For years, Pentagon officials have been worried about troops who have survived an IED blast seemingly ok, but are left suffering from serious concussions and worse. Now, there may be a way for medics to quickly and easily identify troops that have these injuries.
These invisible wounds have a cumulative effect, with each successive head injury causing more and more damage. While doctors have been studying the effects of head injuries brought about by everything from car crashes to violent hits in football, the shockwaves generated by IEDs may be an entirely different beast.
From MIT's Technology Review:
Growing evidence suggests that the shockwaves produced by these explosions lead to injuries that are different from concussions suffered in car accidents and football games—and that even seemingly minor blasts, from which a soldier might walk away apparently unharmed, could damage the brain, especially with repeated exposure.Now, researchers at the University of Pennsylvania hare developing crystals that change color when shattered by IED shockwaves. This would give medics an easy way of seeing how much blast energy a soldier has absorbed, allowing them to more accurately assess whether the victim should be treated for a possible brain injury.

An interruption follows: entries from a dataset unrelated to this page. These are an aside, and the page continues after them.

(** The four checks of the patch of one kernel, as conditions on the
    digests extracted from its old and new descriptors. *)
Definition patch_check_fails (od ud : Dict.dict bytes) (content : bytes) :
    Prop :=
  (exists bo bu, Dict.get "boot" od = Some bo /\ Dict.get "boot" ud = Some bu
                 /\ bo <> bu) \/
  ~ exactly_initrd_partitions (Dict.remove "boot" od) \/
  ~ exactly_initrd_partitions (Dict.remove "boot" ud) \/
  (exists p o u, In (p, o) (Dict.remove "boot" od) /\
                 Dict.get p ud = Some u /\ List.length o <> List.length u) \/
  digest_missing (Dict.remove "boot" od) (Dict.remove "boot" ud) content.

(** The patch as the specification words it: only the first occurrence of
    the old digest is replaced. *)
Fixpoint replace_first (old new s : bytes) : bytes :=
  if starts_with old s then new ++ skipn (List.length old) s
  else match s with
       | [] => []
       | b :: s' => b :: replace_first old new s'
       end.

Definition first_occurrence_patch (items : list (string * bytes))
    (updated_digests : Dict.dict bytes) (c : bytes) : bytes :=
  fold_left (fun acc kv =>
               match Dict.get (fst kv) updated_digests with
               | Some u => replace_first (snd kv) u acc
               | None => acc
               end) items c.

(** A kernel with three hash descriptors and a blob holding the old
    [initrd_normal] digest twice. *)
Definition twice_original : list descriptor :=
  [hash_descriptor "boot" "00"; hash_descriptor "initrd_normal" "aa";
   hash_descriptor "initrd_debug" "cc"].

Definition twice_updated : list descriptor :=
  [hash_descriptor "boot" "00"; hash_descriptor "initrd_normal" "bb";
   hash_descriptor "initrd_debug" "dd"].

Definition twice_files : Dict.dict string := [("kernel", "etc/fs/microdroid_kernel")].

Definition twice_avbinfo (path : string) : result avbinfo :=
  Ok (Some ([], twice_updated)).

Definition twice_blob : bytes := [xaa; x11; xaa; xcc].

(** A report of the inspection tool. *)
Definition report_lines : list string :=
  ["Footer version:           1.0";
   "Image size:               4096 bytes";
   "Public key (sha1):        aaaa";
   "Algorithm:                SHA256_RSA4096";
   "Descriptors:";
   "    Hash descriptor:";
   "      Image Size:            1024 bytes";
   "      Partition Name:        boot";
   "      Digest:                00";
   "    (a line without a colon)";
   "    Prop: com.android.virt.cap -> '1'";
   "    Hash descriptor:";
   "      Partition Name:        initrd_normal";
   EmptyString].

Definition sample_report : string :=
  String.concat (String newline EmptyString) report_lines.


(** A blob without the old digest of [initrd_normal]. *)
Definition absent_blob : bytes := [x11; xcc].

Definition rialto_files : Dict.dict string :=
  [("kernel", "etc/fs/microdroid_kernel"); ("rialto", "etc/rialto.bin")].

Definition absent_fs : Dict.dict bytes := [("etc/rialto.bin", absent_blob)].

(** ** More statements about the task graph *)

(** [depends p i j]: the future [j] is among the dependencies of [i], or
    among those of a dependency of [i], and so on. *)
Inductive depends (p : pool) : nat -> nat -> Prop :=
| depends_direct (i j : nat) (f : future) :
    nth_error (tasks p) i = Some f -> In j (wait f) -> depends p i j
| depends_via (i k j : nat) (f : future) :
    nth_error (tasks p) i = Some f -> In k (wait f) -> depends p k j ->
    depends p i j.

(** Every future is done and has returned. *)
Definition all_returned (p : pool) : Prop :=
  forall i, i < List.length (tasks p) ->
            status_of p i = Some (Done Returned).

(** A graph of two tasks, the second waiting for the first, both called
    and returned. *)
Definition returned_pool : pool :=
  mk_pool [mk_future [] (Done Returned); mk_future [0] (Done Returned)] [1; 0].

(** A chain of three tasks whose first has failed. *)
Definition chain_pool : pool :=
  mk_pool [mk_future [] (Done (Raised 0 (ValueError "Failed to find image")));
           mk_future [0] (Waiting 0); mk_future [1] (Waiting 0)] [0].

(** ** More statements about the parser *)

(** The matched lines before the first line whose name is [Descriptors]. *)
Fixpoint info_section (rows : list row) : list row :=
  match rows with
  | [] => []
  | (indent, key, value) :: rest =>
      if (key =? "Descriptors")%string then []
      else (indent, key, value) :: info_section rest
  end.

(** The value of the last line named [key]. *)
Fixpoint last_value (key : string) (rows : list row) : option string :=
  match rows with
  | [] => None
  | (_, k, v) :: rest =>
      match last_value key rest with
      | Some v' => Some v'
      | None => if (k =? key)%string then Some v else None
      end
  end.

(** Some matched line is named [Descriptors]. *)
Definition has_descriptors_line (rows : list row) : bool :=
  existsb (fun r => (snd (fst r) =? "Descriptors")%string) rows.

Fixpoint all_space (s : string) : bool :=
  match s with
  | EmptyString => true
  | String c r => is_space c && all_space r
  end.

Definition starts_with_space (s : string) : bool :=
  match s with
  | EmptyString => false
  | String c _ => is_space c
  end.

(** The report of the inspection tool for an image without descriptors. *)
Definition none_report : list string :=
  ["Algorithm:                SHA256_RSA4096";
   "Descriptors:";
   "    (none)";
   EmptyString].

(** A report in which a line is indented deeper than the [Prop] before it. *)
Definition prop_child_report : list string :=
  ["Descriptors:";
   "    Prop: com.android.virt.cap -> '1'";
   "      Image Size:            1024 bytes"].

(** A world with one raw image whose report is [sample_report]. *)
Definition sample_world : world :=
  mk_world [] (fun p => (p =? "kernel")%string)
    (fun inv =>
       match inv_cmd inv with
       | ["lz4"; "-t"; p] => mk_process "Unrecognized header" 44
       | _ => mk_process sample_report 0
       end)
    (fun _ => "/tmp/tmp0").

(** The pieces a line matched by [matcher] is made of: the three groups,
    the colon and the whitespace [ws] after it.  The name takes a
    whitespace character only when it is that character alone. *)
Definition line_parts (line g1 g2 ws g3 : string) : Prop :=
  line = (g1 ++ g2 ++ ":" ++ ws ++ g3)%string /\
  all_space g1 = true /\ all_space ws = true /\
  g2 <> EmptyString /\ has_char ":" g2 = false /\
  starts_with_space g3 = false /\
  (starts_with_space g2 = true -> String.length g2 = 1).

(** ** More statements about hash descriptors *)

(** The last descriptor named [Hash descriptor] whose [Partition Name] is
    [partition]. *)
Fixpoint last_hash (partition : string) (descs : list descriptor) :
    option dvalue :=
  match descs with
  | [] => None
  | (name, v) :: rest =>
      match last_hash partition rest with
      | Some v' => Some v'
      | None =>
          if (name =? "Hash descriptor")%string then
            match desc_getitem "Partition Name" v with
            | Ok p => if (p =? partition)%string then Some v else None
            | Raise _ => None
            end
          else None
      end
  end.

Definition hash_of (partition digest : string) : descriptor :=
  ("Hash descriptor",
   DDict [("Partition Name", partition); ("Digest", digest)]).

(** ** The key overrides of [ParseArgs]

    [args.key_overrides] is made from the list that argparse collects for
    [--key_override], which is [None] without the flag.  Each value is
    split at every equals sign and unpacked into a name and a key. *)

(** [name, key = parts] *)
Definition unpack_pair (parts : list string) : result (string * string) :=
  match parts with
  | [name; key] => Ok (name, key)
  | [] => Raise (ValueError "not enough values to unpack (expected 2, got 0)")
  | [_] => Raise (ValueError "not enough values to unpack (expected 2, got 1)")
  | _ => Raise (ValueError "too many values to unpack (expected 2)")
  end.

Fixpoint key_overrides_loop (pairs : list string) (acc : Dict.dict string) :
    result (Dict.dict string) :=
  match pairs with
  | [] => Ok acc
  | pair' :: rest =>
      ' (name, key) <- unpack_pair (split_on "=" pair') ;;
      key_overrides_loop rest (Dict.set name key acc)
  end.

Definition key_overrides (key_override : option (list string)) :
    result (Dict.dict string) :=
  match key_override with
  | None | Some [] => Ok Dict.empty
  | Some pairs => key_overrides_loop pairs Dict.empty
  end.

Fixpoint count_char (c : ascii) (s : string) : nat :=
  match s with
  | EmptyString => 0
  | String x r => (if Ascii.eqb x c then 1 else 0) + count_char c r
  end.

(** The key of the last pair for [name]. *)
Fixpoint last_override (name : string) (l : list (string * string)) :
    option string :=
  match l with
  | [] => None
  | (n, k) :: rest =>
      match last_override name rest with
      | Some k' => Some k'
      | None => if (n =? name)%string then Some k else None
      end
  end.

Definition override_text (nk : string * string) : string :=
  (fst nk ++ "=" ++ snd nk)%string.

(** ** Integers and their text

    [int(s)] for a string: whitespace around the number is skipped (the
    characters 28 to 31, which [str.strip] removes, are not), then come a
    sign, and digits that single underscores may separate; more than
    [int_max_str_digits] digits are refused.  [str(n)] is the decimal
    text of [n], with the same bound. *)

Definition int_space (c : ascii) : bool :=
  let n := nat_of_ascii c in
  (Nat.leb 9 n && Nat.leb n 13) || Nat.eqb n 32 || Nat.eqb n 133
  || Nat.eqb n 160.

Definition is_digit (c : ascii) : bool :=
  let n := nat_of_ascii c in Nat.leb 48 n && Nat.leb n 57.

Definition digit_value (c : ascii) : N := N.of_nat (nat_of_ascii c - 48).

Fixpoint lstrip_by (space : ascii -> bool) (s : string) : string :=
  match s with
  | EmptyString => EmptyString
  | String c r => if space c then lstrip_by space r else s
  end.

Fixpoint rstrip_by (space : ascii -> bool) (s : string) : string :=
  match s with
  | EmptyString => EmptyString
  | String c r =>
      match rstrip_by space r with
      | EmptyString => if space c then EmptyString else String c EmptyString
      | r' => String c r'
      end
  end.

(** The digits at the start of [s]: their value, their number and the
    text that follows them; [None] when there is no digit, or an
    underscore that does not stand between two digits. *)
Fixpoint int_digits (s : string) (acc : N) (ndigits : nat)
    (after_digit : bool) : option (N * nat * string) :=
  match s with
  | EmptyString =>
      if after_digit then Some (acc, ndigits, EmptyString) else None
  | String c r =>
      if is_digit c
      then int_digits r (10 * acc + digit_value c)%N (S ndigits) true
      else if Ascii.eqb c "_"
      then if after_digit then int_digits r acc ndigits false else None
      else if after_digit then Some (acc, ndigits, s) else None
  end.

Definition int_max_str_digits : nat := 4300.

Definition invalid_literal : exn :=
  ValueError "invalid literal for int() with base 10".

Definition exceeds_limit : exn :=
  ValueError "Exceeds the limit (4300 digits) for integer string conversion".

Definition py_int (s : string) : result Z :=
  let body := rstrip_by int_space (lstrip_by int_space s) in
  let '(negative, digits) :=
    match body with
    | String "-" r => (true, r)
    | String "+" r => (false, r)
    | _ => (false, body)
    end in
  match int_digits digits 0 0 false with
  | None => Raise invalid_literal
  | Some (n, ndigits, rest) =>
      if Nat.ltb int_max_str_digits ndigits then Raise exceeds_limit
      else match rest with
           | EmptyString => Ok (if negative then - Z.of_N n else Z.of_N n)%Z
           | _ => Raise invalid_literal
           end
  end.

"Soldiers [with mild traumatic brain injury] can often appear normal, so it's critically important to have some kind of objective measure to denote which soldiers have been exposed to a blast that is powerful enough to cause brain injury," says Kacy Cullen, assistant professor of neurosurgery at Penn and leader of the study. "These devices wouldn't diagnose brain injury, but they would indicate who needs a more thorough workup, and could influence decisions about when a soldier can return to action."Here's more info on the tech behind these crystals:
The powerful blasts triggered by improvised explosive devices generate a supersonic wave followed by another shock wave called an overpressure wave. These forces are often strong enough to throw someone in the air, triggering the kind of blunt impact one might experience in a car accident. But many scientists believe that the waves themselves, in addition to the impact, can damage the brain.

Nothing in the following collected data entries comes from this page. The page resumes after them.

Lemma GenInv_BoardOk size bound s :
  GenInv size bound s -> BoardOk (boardOf s) /\ JsMap.values (equations (boardOf s)) = gen_equations s.
Proof.
  intros [Isz Ikeys Ieqs Idis Iused Iun Iids Ishape].
  pose proof (boardOf_equations s Iids) as He.
  assert (Hv : JsMap.values (equations (boardOf s)) = gen_equations s)
    by (rewrite He; apply values_mk).
  split; [|done]. split; rewrite ?Hv; try done.
  - by rewrite <- Isz in Ikeys.
  - simpl gridSize. by rewrite Isz.
  - simpl gridSize. by rewrite Isz.
Qed.

Lemma slotsOf_eq q operation num1 num2 result hintIndex :
  slotsOf q operation num1 num2 result hintIndex
  = let x := pos_x (eq_startPosition q) in
    let y := pos_y (eq_startPosition q) in
    let dx := if eq_isHorizontal q then 1 else 0 in
    let dy := if eq_isHorizontal q then 0 else 1 in
    [ mkSlot x y number
        (if hintIndex =? 0 then VNum num1 else VNull) (hintIndex =? 0);
      mkSlot (x + dx) (y + dy) operator (VStr (opSymbol operation)) true;
      mkSlot (x + 2 * dx) (y + 2 * dy) number
        (if hintIndex =? 1 then VNum num2 else VNull) (hintIndex =? 1);
      mkSlot (x + 3 * dx) (y + 3 * dy) equals (VStr "=") true;
      mkSlot (x + 4 * dx) (y + 4 * dy) number
        (if hintIndex =? 2 then VNum result else VNull) (hintIndex =? 2) ].
Proof.
  unfold slotsOf, applyHint, stripSlots.
  destruct (Z.eqb_spec hintIndex 0) as [->|]; [done|].
  destruct (Z.eqb_spec hintIndex 1) as [->|]; [done|].
  by destruct (Z.eqb_spec hintIndex 2) as [->|].
Qed.

Lemma slotsOf_type q operation num1 num2 result hintIndex p :
  p ∈ slotsOf q operation num1 num2 result hintIndex -> slot_type p <> empty.
Proof.
  rewrite slotsOf_eq. cbn zeta.
  repeat (rewrite elem_of_cons; intros [->|H]; [done|revert H]).
  by intros ?%elem_of_nil.
Qed.

(** The cells of a board are the cells of its grid. *)
Lemma BoardOk_cell b k c :
  BoardOk b -> JsMap.get k (cells b) = Some c ->
  exists x y, 0 <= x < width (gridSize b) /\ 0 <= y < height (gridSize b)
              /\ k = cellId x y.
Proof.
  intros Hb Hget. apply get_Some_keys in Hget.
  rewrite (bo_cellKeys _ Hb) in Hget.
  apply list_elem_of_fmap in Hget as ([x y] & -> & Hin).
  apply elem_of_gridCoords in Hin. exists x, y. simpl. tauto.
Qed.

(** Each cell of an equation carries its type, its membership and, when
    it is not left to the player, its value. *)
Lemma BoardOk_claimed b q k :
  BoardOk b -> q ∈ JsMap.values (equations b) -> k ∈ eq_cells q ->
  exists c, JsMap.get k (cells b) = Some c
            /\ cell_id c = k
            /\ cell_type c <> empty
            /\ cell_belongsToEquation c = [eq_id q]
            /\ (cell_isFixed c = false -> cell_type c = number /\ cell_value c = VNull).
Proof.
  intros Hb Hq Hk.
  pose proof (bo_equations _ Hb) as Heqs. rewrite Forall_forall in Heqs.
  destruct (Heqs q Hq) as (operation & num1 & num2 & result & hintIndex & H).
  destruct H as (_ & _ & _ & _ & _ & _ & _ & _ & _ & Hc & Hs).
  rewrite Hc in Hk. apply list_elem_of_fmap in Hk as (p & -> & Hp).
  pose proof (slotsOf_type _ _ _ _ _ _ _ Hp) as Hty.
  rewrite Forall_forall in Hs. specialize (Hs p Hp).
  destruct (JsMap.get (slotId p) (cells b)) as [c|]; [|done].
  apply (inj Some) in Hs. exists c. split; [done|].
  unfold cellCore, slotCore in Hs. injection Hs as Hid Hty' Hv _ Hf Hbel.
  split; [done|]. split; [by rewrite Hty'|]. split; [done|].
  rewrite Hf, Hty', Hv. clear -Hp.
  rewrite slotsOf_eq in Hp. cbn zeta in Hp.
  repeat (apply elem_of_cons in Hp as [->|Hp];
          [simpl; try done; by intros ->|]).
  by apply elem_of_nil in Hp.
Qed.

The military has amped up efforts to measure the specific properties of explosions using helmet-mounted accelerometers and pressure sensors, but these devices have drawbacks. "They can be expensive, cumbersome, and require power to operate," says Cullen. "Ours is a materials-based indicator, so you don't need an internal power supply; the power from the blast induces the color change."

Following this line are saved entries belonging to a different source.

(** Pools without repeated values give combinations without repetition. *)
Lemma NoDup_cartesian pools :
  Forall NoDup pools → NoDup (cartesian pools).
Proof.
  induction 1 as [|pool rest Hpool _ IH]; simpl.
  - apply NoDup_singleton.
  - apply NoDup_bind; [|intros x _|done].
    + intros x1 x2 c _ _ H1 H2.
      apply list_elem_of_bind in H1 as (c1 & H1 & _).
      apply list_elem_of_bind in H2 as (c2 & H2 & _).
      apply list_elem_of_singleton in H1, H2. congruence.
    + apply NoDup_bind; [|intros; apply NoDup_singleton|done].
      intros c1 c2 c _ _ H1 H2.
      apply list_elem_of_singleton in H1, H2. congruence.
Qed.
End Product.

(** ** Dictionaries *)

Section DictFacts.
Context {F : Type}.
Implicit Types (d : dict F) (k : string) (v : pyval F).

Lemma dict_get_set_eq k v d : dict_get k (dict_set k v d) = Some v.
Proof.
  unfold dict_get. induction d as [|[k' v'] d IH]; simpl.
  - by rewrite bool_decide_eq_true_2.
  - destruct (decide (k' = k)) as [->|Hne]; simpl.
    + by rewrite bool_decide_eq_true_2.
    + by rewrite bool_decide_eq_false_2.
Qed.

Lemma dict_get_set_ne k k' v d :
  k ≠ k' → dict_get k' (dict_set k v d) = dict_get k' d.
Proof.
  intros Hne. unfold dict_get. induction d as [|[k0 v0] d IH]; simpl.
  - by rewrite bool_decide_eq_false_2.
  - destruct (decide (k0 = k)) as [->|Hne0]; simpl.
    + by rewrite !bool_decide_eq_false_2.
    + destruct (bool_decide (k0 = k')); [done|apply IH].
Qed.



End DictFacts.

(** ** grid_search *)

Section GridSearchFacts.
Context {F M R : Type} `{Estimator F M} `{Sampling F R}.
Implicit Types (w : World F M R) (h : list (dict F)).
Implicit Types (keys : list string) (combination : list (pyval F)).

(** The validation loop leaves the world as it is; it passes when every
    key is an attribute, and otherwise raises for the first key that is
    not. *)
Lemma validation_run (keys : list string) w :
  for_each keys (λ parameter,
    w <- get ;;
    if hasattr (model w) parameter then ret tt
    else raise (AttributeError
                  ("Model " +:+ model_str (model w) +:+
                   " does not have parameter " +:+ parameter +:+ ".")))%py w
  = match list_find (λ k, ¬ hasattr (model w) k) keys with
    | None => (Ok tt, w)
    | Some (_, parameter) =>
        (Raise (AttributeError
                  ("Model " +:+ model_str (model w) +:+
                   " does not have parameter " +:+ parameter +:+ ".")), w)
    end.
Proof.
  induction keys as [|k keys IH]; [done|].
  apply wp_eq. simpl for_each. apply wp_bind, wp_bind, wp_get.
  cbn [list_find].
  destruct (hasattr (model w) k) eqn:Hk.
  - apply wp_ret. unfold wp. rewrite IH.
    rewrite decide_False by (by intros []).
    by destruct (list_find _ keys) as [[i k']|].
  - apply wp_raise. by simpl.
Qed.

(** The loop that sets the parameters of one combination. *)
Lemma set_parameters_run h d (kvs : list (string * pyval F)) w :
  heap w = h ++ [d] →
  for_each kvs (λ pv,
    let parameter := fst pv in
    let value := snd pv in
    on_model (modify (setattr parameter value)) ;;
    setitem (PRef (length h)) parameter value)%py w
  = (Ok tt, mkWorld (assign_all kvs (model w)) (rng w)
              (h ++ [foldl (λ d kv, dict_set kv.1 kv.2 d) d kvs])).
Proof.
  revert d w. induction kvs as [|[k v] kvs IH]; intros d w Hh.
  - simpl. unfold ret. rewrite <- Hh. by destruct w.
  - simpl for_each. apply wp_eq. apply wp_bind, wp_bind.
    apply wp_on_model. simpl.
    eapply wp_setitem_last; [done|]. simpl.
    unfold wp. by rewrite (IH (dict_set k v d)).
Qed.

Lemma grid_point_wp (P : M → Prop) dataset keys scoring cv test_size
    combination scores w :
  (∀ (t : Dataset F) m, P m → P (model_fit t m).2) →
  (∀ (t : Dataset F) m, P m → P (model_score t m).2) →
  P (assign_all (zip keys combination) (model w)) →
  wp (grid_point dataset keys scoring cv test_size combination scores)
     (λ r w',
        P (model w') ∧
        match r with
        | Ok scores' =>
            (0 < cv)%Z ∧
            scores' = scores ++ [PRef (S (length (heap w)))] ∧
            ∃ a b c,
              heap w' =
              heap w ++
                [assignment (zip keys combination);
                 dict_set "parameters" (PRef (length (heap w)))
                   (scores_dict [a] [b] [c])]
        | Raise _ => never_raises scoring → (cv ≤ 0)%Z
        end) w.
Proof.
  intros Hfit Hscore HP. unfold grid_point.
  apply wp_bind, wp_new_dict. apply wp_bind.
  unfold wp at 1. erewrite set_parameters_run by done. simpl.
  apply wp_bind.
  eapply wp_mono; [|by apply (cross_validate_wp P)].
  intros [v|e] w1 [HP1 Hr]; [|done].
  destruct Hr as [(Hcv & -> & a & b & c & Hh)|(Hcv & -> & Hh)];
    cbn [heap model rng] in *.
  - apply wp_bind. eapply wp_setitem_last; [exact Hh|].
    apply wp_ret. cbn [heap model rng]. split; [done|]. split; [done|].
    rewrite length_app, Nat.add_1_r. split; [done|].
    exists a, b, c. by rewrite <- app_assoc.
  - apply wp_bind. unfold wp; simpl. done.
Qed.
(** The loop over the combinations, for a family [P] of properties of
    the model, one for each combination: [P c] holds once the parameters
    of [c] are set, and [fit] and [score] keep it. *)
Lemma grid_loop_wp (P : list (pyval F) → M → Prop) dataset keys scoring cv
    test_size (combos : list (list (pyval F))) scores w :
  (∀ c (t : Dataset F) m, P c m → P c (model_fit t m).2) →
  (∀ c (t : Dataset F) m, P c m → P c (model_score t m).2) →
  (∀ c m, c ∈ combos → P c (assign_all (zip keys c) m)) →
  wp (for_acc combos scores
        (grid_point dataset keys scoring cv test_size))
     (λ r w',
        match r with
        | Ok records =>
            records =
              scores ++ grid_records (length (heap w)) (length combos) ∧
            (∃ ext, heap w' = heap w ++ ext ∧
                    grid_heap keys (length (heap w)) combos ext) ∧
            (∀ c, last combos = Some c → P c (model w'))
        | Raise _ => never_raises scoring → (cv ≤ 0)%Z
        end) w.
Proof.
  intros Hfit Hscore. revert scores w.
  induction combos as [|c0 combos IH]; intros scores w Hset.
  - simpl. apply wp_ret. split; [by rewrite app_nil_r|].
    split; [|done]. exists []. split; [by rewrite app_nil_r|constructor].
  - simpl for_acc. apply wp_bind.
    eapply wp_mono;
      [|apply (grid_point_wp (P c0)); [apply Hfit|apply Hscore|]];
      [|apply Hset; by left].
    intros [scores'|e] w1 [HP1 Hr]; [|done].
    destruct Hr as (Hcv & -> & a & b & c & Hh).
    destruct combos as [|c1 combos].
    + simpl for_acc. apply wp_ret. simpl. split; [done|].
      split; [|by intros ? [= <-]].
      eexists. split; [exact Hh|]. repeat constructor.
    + eapply wp_mono; [|apply IH; intros; apply Hset; by right].
      intros [records|e] w2; [|done].
      intros (-> & (ext & Hext & Hgh) & Hlast).
      rewrite Hh in *. rewrite length_app in *. simpl length in *.
      rewrite Nat.add_comm in *. simpl plus in *.
      split; [by rewrite <- app_assoc|].
      split; [|done].
      eexists. rewrite Hext, <- app_assoc. split; [done|].
      simpl. by constructor.
Qed.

The three-dimensional crystal is made with multiple laser beams that carve precise shapes into a photosensitive plastic sheet, using holographic lithography technology developed by Shu Yang, a professor in the department of materials science and engineering at Penn. The result is a material that is mechanically strong but lightweight. By varying the chemistry and composition of the materials, the three-dimensional photonic crystals can be made very resistant to extreme heat or cold and wet or dry conditions. "You can hit it with a hammer, and it won't change color," says Smith. "It will only break at the type of very-high-frequency shockwave you might get in a blast."Scientists can even tweak the crystals to make them respond to different strength blasts.
"We can also make material so it will fail in response to repeated exposure," says Douglas Smith, director of the Center for Brain Injury and Repair at Penn, who was senior author on the study. "We might create a device with multiple components that can detect both a single exposure and cumulative exposure like with a radioactivity badge."Anything, like these crystals, that can help save lives is a good thing, 'nuff said.